Some conditions require CT scans with contrast, a special dye that is injected into the veins.  This is for better visualisation of the organs to aid diagnosis.

The department performs a wide variety of scans ranging from a CT scan of the brain, to CT angiography of the limbs to assess blood vessels. 3D images can be created to aid diagnosis and surgical planning.  The images are then interpreted and documented in a report by radiologists.

Is CT Safe?

Due to advances in technology, it is possible to keep radiation doses as low as possible.
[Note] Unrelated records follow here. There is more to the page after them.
(** [volume(delta)], its first two exchanges answered: the change is delivered,
    then the read of [volume].  When the value read converts to an integer
    (a missing value counting as zero) the notification shows it as a
    percentage; when it does not, [volume] raises the conversion's error after
    the change has been delivered and shows nothing. *)
Theorem volume_sends (int_of_str : string -> option Z) (delta : Z) (s : State)
    (j : json) (kvs : list (string * json)) :
  socket_path s ∈ files s -> reply (peek s) = Decoded j ->
  socket_path s ∈ files (slept s) -> reply (peek (slept s)) = Decoded (JObj kvs) ->
  match py_int int_of_str (py_or (dict_get "data" kvs) (JInt 0)) with
  | Ok vol =>
      fst (volume int_of_str delta s) = shown_result (slept (slept s))
      /\ outbox (snd (volume int_of_str delta s))
         = (outbox s ++ command_payload ["add"; "volume"; str delta]
              :: get_payload "volume"
              :: shown (SPEAKER +:+ str vol +:+ "%") 1000 (slept (slept s)))%list
  | Raise e =>
      fst (volume int_of_str delta s) = Raise e
      /\ outbox (snd (volume int_of_str delta s))
         = (outbox s ++ [command_payload ["add"; "volume"; str delta];
                         get_payload "volume"])%list
  end.
Proof.
  intros Hex Hr Hex1 Hr1.
  destruct (command_present_eq ["add"; "volume"; str delta] s Hex) as (Hc & Ho).
  pose proof (command_world ["add"; "volume"; str delta] s Hex) as Hw.
  rewrite Hr in Hc, Ho. simpl in Hc, Ho.
  set (s1 := snd (command ["add"; "volume"; str delta] s)) in *.
  pose proof Hw as (A & _ & C & _ & _).
  assert (socket_path s1 ∈ files s1) as Hex1'
    by (rewrite A, C, slept_path; exact Hex1).
  pose proof (get_present "volume" s1 Hex1') as Hg.
  pose proof (get_outbox "volume" s1 Hex1') as Hgo.
  pose proof (get_world "volume" s1 Hex1') as Hgw.
  rewrite (same_world_peek _ _ Hw), Hr1 in Hg, Hgo. simpl in Hg, Hgo.
  assert (same_world (snd (get "volume" s1)) (slept (slept s))) as Hw2
    by (eapply same_world_trans; [exact Hgw | now apply slept_same_world]).
  unfold volume, bind. rewrite Hc. fold s1.
  destruct (get "volume" s1) as [r s2]. simpl in *. subst r.
  destruct (py_int int_of_str (py_or (dict_get "data" kvs) (JInt 0))) as [vol|e]; simpl.
  - destruct (show_text_at (SPEAKER +:+ str vol +:+ "%") 1000 _ _ Hw2) as (Hres & Hout).
    split; [exact Hres|]. rewrite Hout, Hgo, Ho, <- !app_assoc. reflexivity.
  - split; [reflexivity|]. rewrite Hgo, Ho, <- !app_assoc. reflexivity.
Qed.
Pregnant patients are not advised to go for CT scans due to the radiation, but it may be necessary for life-threatening cases where the benefits outweigh the risks.

CT scan contrast or dye must be used with caution in patients who are allergic or have kidney failure. The department has safety protocols to assess risk for patients and works closely with referring doctors to decide on the best imaging type.

Examples of CT Scans:

  • CT colonography can be used to visualise the inside of the large intestine (virtual colonoscopy).
  • CT coronary angiogram scan is able to show blockages in the coronary arteries of the heart.
  • CT brain scan is useful to diagnose stroke or bleeding in emergency situations.